Donnerstag, 13. Mai 2010

Die Gefahr, die von Defizit ausgeht, ist gleich Null

James K. Galbraith antwortet in einem lesenswerten Interview mit Ezra Klein in Washington Post auf die Frage, ob er glaube, dass die Gefahr, die aus dem langfristigen Defizit ausgehe, von den meisten Ökonomen und Kommentatoren überbewertet werde, „Nein, ich glaube, die Gefahr ist gleich Null. Sie ist nicht überbewertet, sondern völlig inkorrekt angegeben“. „Was ist das Wesen der Gefahr? Die einzig mögliche Antwort ist, dass dieses Defizit zu einem Anstieg der Zinsen führen werde. Würden die Märkte eine ernsthafte Gefahr sehen, würde sich die Rendite 20-jährigen Staatsanleihen heute nicht auf 4,0% belaufen“, erklärt Galbraith. Die Renditen müssten steigen, falls Gefahr bestünde, aber die sind tatsächlich im Zuge der europäischen Schuldenkrise gesunken, argumentiert Wirtschaftsprofessor an der University of Texas, Austin. Es gibt also zwei Möglichkeiten: Entweder die Theorie ist falsch oder der Markt ist nicht rational. Wenn aber der Markt nicht rational ist, dann hat es keinen Sinn, die Politik dem Markt entsprechend zu gestalten, weil man ein irrationales Wesen nicht anpassen kann, erläutert Galbraith weiter.

Menschen sind besorgt, dass der Staat nicht in der Lage sein werde, Anleihen zu verkaufen. Der Verkauf von Anleihen kann aber für den Staat nie ein Problem werden. Der Staat kann den anderen Weg gehen. Staatsausgaben sorgen dafür, dass die Banken nach Anleihen fragen, weil sie eine höhere Rendite auf das Geld, das der Staat in die Wirtschaft setzt, wollen, so Galbraith. Sein Vater habe gesagt, dass dieser Prozess so einfach ist, dass der Verstand von ihm abpralle.

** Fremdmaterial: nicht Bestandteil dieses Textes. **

(* ===== verification/PfsFrame.v ===== *)
(** * PfsFrame: the library of the file system keeps the mount table

    Every operation of libpfs leaves the identity of each mount (the open
    partition and the flags) as it was: proved along the code, operation by
    operation, with the rules of Frame. *)

From stdpp Require Import base numbers list gmap.
From Stdlib Require Import ZArith Lia RelationClasses.
From S2P Require Import Prelude ApaState PfsState PfsCache PfsBitmap PfsInode PfsDir PfsSuper Frame.

Open Scope Z_scope.
Open Scope c_scope.

Definition ident (x : pfs_mount_t) : Z * Z := (m_fd x, m_flags x).
Definition same_ids {D} (s s' : pfs_st D) : Prop := ident <$> pfsMountBuf s' = ident <$> pfsMountBuf s.

#[export] Instance same_ids_preorder D : PreOrder (@same_ids D).
Proof. split; [by intros s | unfold same_ids; intros s1 s2 s3; congruence]. Qed.

Section Frame.
Context {D : Type} `{BlockDevice D}.
Notation keeps := (respects (@same_ids D)).

Lemma ids_mounts (s s' : pfs_st D) : pfsMountBuf s' = pfsMountBuf s -> same_ids s s'.
Proof. unfold same_ids. by intros ->. Qed.

Lemma ids_bdev {A} (m : M D A) : keeps (bdev m).
Proof. intros s a s' E. unfold bdev in E. destruct (m (dev s)); [|done..]. injection E as _ <-. by apply ids_mounts. Qed.
Lemma ids_pget p : keeps (pget p).
Proof. intros s a s' E. unfold pget in E. destruct (pfsCacheBuf s !! p); [|done]. by injection E as _ <-. Qed.
Lemma ids_pmod p f : keeps (pmod p f).
Proof. intros s a s' E. unfold pmod in E. destruct (pfsCacheBuf s !! p); [|done]. injection E as _ <-. by apply ids_mounts. Qed.
Lemma ids_mget m : keeps (mget m).
Proof. intros s a s' E. unfold mget in E. destruct (pfsMountBuf s !! m); [|done]. by injection E as _ <-. Qed.
Lemma ids_modify f : (forall s : pfs_st D, pfsMountBuf (f s) = pfsMountBuf s) -> keeps (modify f).
Proof. intros Hf. apply respects_modify. intros s. by apply ids_mounts. Qed.

(** An update of a mount that keeps its identity. *)
Lemma ids_mmod m f : (forall x, ident (f x) = ident x) -> keeps (mmod m f).
Proof.
  intros Hf s a s' E. unfold mmod in E. destruct (pfsMountBuf s !! m) as [x|] eqn:Em; [|done]. injection E as _ <-.
  unfold same_ids. simpl. rewrite list_fmap_insert, Hf. apply list_insert_id. by rewrite list_lookup_fmap, Em.
Qed.
(* ===== verification/PfsReach.v ===== *)
(** * PfsReach: the pfs module over any sequence of calls

    The calls iomanX makes on the module, the states they reach after the
    module was started, and the invariant of these states. *)

From stdpp Require Import base numbers list gmap.
From Stdlib Require Import ZArith Lia RelationClasses.
From S2P Require Import Prelude ApaState PfsState PfsCache PfsBitmap PfsInode PfsDir PfsSuper Pfs PfsFio PfsOps PfsIoctl Frame PfsFrame PfsMod PfsInv PfsCalls Scenario PfsScenario PfsRam.

Open Scope Z_scope.
Open Scope c_scope.

(** A call through the table [pfsOps]. *)
Inductive pfs_call :=
  | COpen (f : nat) (name : option (list Z)) (flags mode : Z)
  | CClose (f : nat)
  | CRead (f : nat) (addr : Z) (data : list Z) (size : Z)
  | CWrite (f : nat) (addr : Z) (data : list Z) (size : Z)
  | CLseek (f : nat) (pos whence : Z)
  | CLseek64 (f : nat) (pos whence : Z)
  | CIoctl
  | CIoctl2 (f : nat) (cmd : Z) (arg : ioctlArg)
  | CRemove (f : nat) (name : list Z)
  | CMkdir (f : nat) (path : list Z) (mode : Z)
  | CRmdir (f : nat) (path : list Z)
  | CDopen (f : nat) (name : option (list Z))
  | CDread (f : nat)
  | CGetstat (f : nat) (name : list Z)
  | CChstat (f : nat) (name : list Z) (st : iox_stat_t) (mask : Z)
  | CRename (f : nat) (old new : list Z)
  | CChdir (f : nat) (name : list Z)
  | CSync (f : nat)
  | CFormat (dev args : list Z) (arglen : Z)
  | CMount (f : nat) (dev : list Z) (flag : Z)
  | CUmount (f : nat)
  | CDevctl (f : nat) (cmd : Z) (arg : option Z)
  | CSymlink (f : nat) (old new : option (list Z))
  | CReadlink (f : nat) (path : list Z) (len : Z)
  | CDeinit.

Section Reach.
Context {D : Type} `{BlockDevice D} `{BlockFiles D} (low : list Z) (fuel : nat).
Notation world := (pfs_world D).
Notation MW := (M world).

Definition nores {A} (m : MW A) : MW unit := m ;;; ret tt.

Definition pfsOps (c : pfs_call) : MW unit :=
  match c with
  | COpen f name flags mode => nores (pfsFioOpen fuel f name flags mode)
  | CClose f => nores (pfsFioClose f)
  | CRead f addr data size => nores (pfsFioRead fuel f addr data size)
  | CWrite f addr data size => nores (pfsFioWrite fuel f addr data size)
  | CLseek f pos whence => nores (pfsFioLseek fuel f pos whence)
  | CLseek64 f pos whence => nores (pfsFioLseek64 fuel f pos whence)
  | CIoctl => nores pfsFioIoctl
  | CIoctl2 f cmd arg => nores (pfsFioIoctl2 low fuel f cmd arg)
  | CRemove f name => nores (pfsFioRemove fuel f name)
  | CMkdir f path mode => nores (pfsFioMkdir fuel f path mode)
  | CRmdir f path => nores (pfsFioRmdir fuel f path)
  | CDopen f name => nores (pfsFioDopen fuel f name)
  | CDread f => nores (pfsFioDread fuel f)
  | CGetstat f name => nores (pfsFioGetstat fuel f name)
  | CChstat f name st mask => nores (pfsFioChstat fuel f name st mask)
  | CRename f old new => nores (pfsFioRename fuel f old new)
  | CChdir f name => nores (pfsFioChdir fuel f name)
  | CSync f => nores (pfsFioSync f)
  | CFormat dev args arglen => nores (pfsFioFormat dev args arglen)
  | CMount f dev flag => nores (pfsFioMount f dev flag)
  | CUmount f => nores (pfsFioUmount f)
  | CDevctl f cmd arg => nores (pfsFioDevctl f cmd arg)
  | CSymlink f old new => nores (pfsFioSymlink fuel f old new)
  | CReadlink f path len => nores (pfsFioReadlink fuel f path len)
  | CDeinit => nores pfsFioDeinit
  end.

(** The module as it is loaded. *)
Definition loaded (w : world) : Prop :=
  pfsMountBuf (lib w) = [] /\ pfsFileSlots w = [] /\ pfsFioSema w = None /\ maxMount w = 1.

(** Started, then called any number of times; between two calls iomanX may
    change its own files. *)
Inductive reached : world -> Prop :=
  | reached_start w room argv r w' : loaded w -> _start room argv w = Done r w' -> reached w'
  | reached_call c w w' : reached w -> pfsOps c w = Done tt w' -> reached w'
  | reached_files fs w : reached w -> reached (with_pfiles fs w).

Lemma steps_call c : steps Free (pfsOps c) (fun _ => Free).
Proof.
  assert (HN : forall A (m : MW A), steps Free m (fun _ => Free) -> steps Free (nores m) (fun _ => Free)).
  { intros A m Hm. eapply steps_bind; [exact Hm|]. intros a. by apply steps_ret. }
  destruct c; simpl; apply HN; try apply steps_open;
    eauto using steps_close, steps_read, steps_write, steps_lseek, steps_lseek64, steps_ioctl2, steps_remove,
      steps_mkdir, steps_rmdir, steps_dread, steps_getstat, steps_chstat, steps_rename, steps_chdir, steps_sync,
      steps_format, steps_mount, steps_umount, steps_devctl, steps_symlink, steps_readlink, steps_deinit, steps_ret.
Qed.

(** *** Starting *)

(** The option loop changes the limits only. *)
Definition same_but_limits (w w' : world) : Prop :=
  lib w' = lib w /\ pfsFileSlots w' = pfsFileSlots w /\ pfsFioSema w' = pfsFioSema w /\
  (0 <= maxMount w < 2 ^ 32 -> 0 <= maxMount w' < 2 ^ 32).

#[local] Instance same_but_limits_preorder : PreOrder same_but_limits.
Proof.
  split; [by intros w|]. intros w1 w2 w3 (?&?&?&?) (?&?&?&?). split_and!; [congruence..|]. auto.
Qed.

Lemma args_limits k argv n : respects same_but_limits (pfsArgs (D := D) k argv n).
Proof.
  assert (HM : forall m o, respects same_but_limits (modify (fun w : world => with_limits (m w) (o w) w))).
  { intros m o. apply respects_modify. intros w. split_and!; [done..|]. intros _. simpl. apply u32_range. }
  revert argv n. induction k as [|k IH]; intros argv n; [apply respects_ret; exact _|]. simpl.
  destruct argv as [|a rest]; [apply respects_ret; exact _|]. destruct (negb _); [apply respects_ret; exact _|].
  repeat (destruct (bool_decide _); [destruct rest as [|v rest']; [apply respects_ret; exact _|]|]).
  - apply respects_bind; [exact _|apply respects_when; [exact _|apply (HM (fun _ => _) maxOpen)]|intros _; apply IH].
  - apply respects_bind; [exact _|apply respects_when; [exact _|apply (HM maxMount (fun _ => _))]|intros _; apply IH].
  - destruct (_ <? _); [apply respects_ret; exact _|apply IH].
  - apply respects_ret. exact _.
Qed.

(** The mounts allocated are at most those [maxMount] counts. *)
Lemma alloc_count (n : Z) : 0 <= n < 2 ^ 32 ->
  (Z.to_nat (s32 (s32 n * sizeof_mount) / sizeof_mount) <= Z.to_nat n)%nat.
Proof.
  intros Hn. assert (HB : s32 (s32 n * sizeof_mount) / sizeof_mount <= n); [|lia].
  apply Z.div_le_upper_bound; [done|]. unfold sizeof_mount, s32, u32.
  assert (0 <= n mod 2 ^ 32 < 2 ^ 32) by (apply Z.mod_pos_bound; lia). rewrite (Z.mod_small n) by done.
  set (k := (if n <? _ then _ else _) * 328). pose proof (Z.mod_pos_bound k (2 ^ 32) ltac:(lia)).
  destruct (Z.ltb_spec n (2 ^ 31)).
  - pose proof (Z.mod_le k (2 ^ 32) ltac:(lia) ltac:(lia)). destruct (_ <? _); lia.
  - destruct (Z.ltb_spec (k mod 2 ^ 32) (2 ^ 31)); lia.
Qed.

Lemma zero_mounts_ok k (w : world) : (k <= Z.to_nat (maxMount w))%nat -> pfsMountBuf (lib w) = replicate k zero_mount ->
  mounts_ok w.
Proof.
  intros Hk E. split; [|by rewrite E, length_replicate]. rewrite E. intros i j x y Ei _ Bx.
  apply lookup_replicate in Ei as [-> _]. done.
Qed.

Lemma steps_modify p (f : world -> world) : (forall w, good w -> at_phase p w -> good (f w) /\ at_phase p (f w)) ->
  steps p (modify f) (fun _ => p).
Proof. intros Hf w [] w' [= <-] Hp G. destruct (Hf w G Hp). done. Qed.

Lemma alloc_good (w : world) r w' : 0 <= maxMount w < 2 ^ 32 -> allocateMountBuffer (s32 (maxMount w)) w = Done r w' ->
  at_phase Free w -> good w -> at_phase Free w' /\ good w'.
Proof.
  intros Hm E Hp G. unfold allocateMountBuffer in E. apply bind_inv in E as (mem & w1 & E1 & E).
  destruct (op_keep _ _ _ _ None E1 ltac:(auto with frame_db)) as [K _]. destruct (keep_is_good _ _ K G) as [S1 G1].
  assert (P1 : at_phase Free w1) by (unfold at_phase in *; by rewrite S1).
  destruct mem; [|by injection E as _ <-]. apply bind_inv in E as ([] & w2 & [= <-] & [= _ <-]).
  split; [exact P1|]. split; [|exact (proj2 G1)]. eapply zero_mounts_ok; [|done]. simpl. rewrite (proj1 (proj2 K)).
  by apply alloc_count.
Qed.

(** What [_start] does once the mounts are allocated. *)
Lemma steps_started (size numBuf : Z) (room : bool) : steps (D := D) Free
  (mem <- pfs_op pfsAllocMem ;;
   match mem with
   | None => ret MODULE_NO_RESIDENT_END
   | Some _ =>
       modify (with_pslots (replicate (Z.to_nat size) zero_pslot)) ;;;
       r <- pfs_op (pfsCacheInit numBuf pfsMetaSize) ;;
       if r <? 0 then ret MODULE_NO_RESIDENT_END
       else when room (pfsFioInit ;;; ret tt) ;;; ret MODULE_RESIDENT_END
   end) (fun _ => Free).
Proof.
  apply steps_kbind; [auto with frame_db|]. intros [b|]; [|by apply steps_ret]. eapply steps_bind.
  { apply steps_modify. intros w [G1 G2] Hp. split; [|exact Hp]. split; [exact G1|]. intros i s Es. simpl in Es.
    apply lookup_replicate in Es as [-> _]. by intros []. }
  intros []. apply steps_kbind; [auto with frame_db|]. intros r. destruct (r <? 0); [by apply steps_ret|].
  eapply (steps_bind _ (fun _ => Free)); [|intros []; by apply steps_ret]. destruct room; [|by apply steps_ret].
  intros w [] w' [= <-] _ G. split; [by right|exact G].
Qed.

Lemma start_good w room argv r w' : loaded w -> _start room argv w = Done r w' -> at_phase Free w' /\ good w'.
Proof.
  intros (L1 & L2 & L3 & L4) E. unfold _start in E. apply bind_inv in E as (args & w1 & E1 & E).
  apply args_limits in E1 as (A1 & A2 & A3 & A4). rewrite L4 in A4. specialize (A4 ltac:(lia)).
  assert (P1 : at_phase Free w1 /\ good w1).
  { split; [left; congruence|]. split.
    - apply (zero_mounts_ok 0); [lia|]. by rewrite A1, L1.
    - intros i s Es. rewrite A2, L2 in Es. done. }
  destruct args as [numBuf|v]; [|by injection E as <- <-].
  apply bind_inv in E as (? & ? & [= <- <-] & E). apply bind_inv in E as (v & w2 & E2 & E).
  destruct (alloc_good _ _ _ A4 E2 (proj1 P1) (proj2 P1)) as [P2 G2].
  destruct (v <? 0); [by injection E as _ <-|]. by apply (steps_started _ _ _ _ _ _ E).
Qed.

(** C36: whatever the calls, the module is back with its lock free, no
    descriptor is mounted twice, and every slot with an open file has its
    inode. *)
Theorem module_invariant w : reached w -> at_phase Free w /\ mounts_ok w /\ slots_ok w.
Proof.
  induction 1 as [w room argv r w' HL E|c w w' _ [Hp G] E|fs w _ [Hp G]].
  - by apply (start_good _ _ _ _ _ HL E).
  - by apply (steps_call c _ _ _ E).
  - done.
Qed.
End Reach.

(** The session of PfsRam ends in a reached state. *)
Lemma module_invariant_witness : at_phase Free pw_open /\ mounts_ok pw_open /\ slots_ok pw_open.
Proof.
  apply (module_invariant [] 200).
  eapply (reached_call _ _ (COpen 0 (Some name_a) 0 0x1FF) pw_mounted); [|vm_compute; reflexivity].
  eapply (reached_call _ _ (CMount 0 hdd0 PFS_FIO_ATTR_WRITEABLE) pw_formatted); [|vm_compute; reflexivity].
  eapply (reached_call _ _ (CFormat hdd0 [8192] 4) pw_started); [|vm_compute; reflexivity].
  eapply (reached_start _ _ pw0 true [[]] 0); [by vm_compute|vm_compute; reflexivity].
Defined.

Wie oft hat der Staat seit den 1790er Jahren kein Defizit aufgewiesen? Sechs kurze Zeit und alle haben zu Rezession geführt, erklärt Galbraith weiter. Warum? Weil der Staat Defizit haben muss. Es ist der einzige Weg, um Finanzkraft in die Wirtschaft zu injizieren, hält Galbraith fest. „Fahren Sie kein Defizit ein, dann entleeren sich die Taschen im private Sektor“, bemerkt Galbraith. Die Annahme, dass man Staatsausgaben kürzen kann, ohne wirtschaftliche Aktivität zu belasten, sei völlig falsch. Das, was in Europa gerade jetzt geschieht, ist erschreckend, betont Galbraith. Die Griechen werden gebeten, Staatsausgaben um 10% zu kürzen. Es wird angenommen, dass das keine Auswirkungen auf das BIP hat. „Natürlich hat es Auswirkungen. Das wird das BIP um mind. 10% kürzen“ erläutert Galbraith. Und sie werden deswegen die Steuereinnahmen nicht generieren können, um das niedrige Niveau an Staatsausgaben zu finanzieren. Spanien war gestern gezwungen, dieselbe Massnahme anzukündigen. Die Euro-Zone geht unter. Schauen Sie auf der anderen Seite auf Japan, argumentiert Galbraith. Japan hat seit dem Crash im Jahr 1988 ein enormes Defizit. Wie haben sich die Zinssätze seither entwickelt? Kein Anstieg. Null.

1 Kommentar:

Peter Bretscher hat gesagt…

..."Es gibt also zwei Möglichkeiten: Entweder die Theorie ist falsch oder der Markt ist nicht rational"....
Es gibt noch eine dritte Möglichkeit: Die Theorie ist falsch UND der Markt ist nicht rational.
Dies erscheint mir die realistische Version.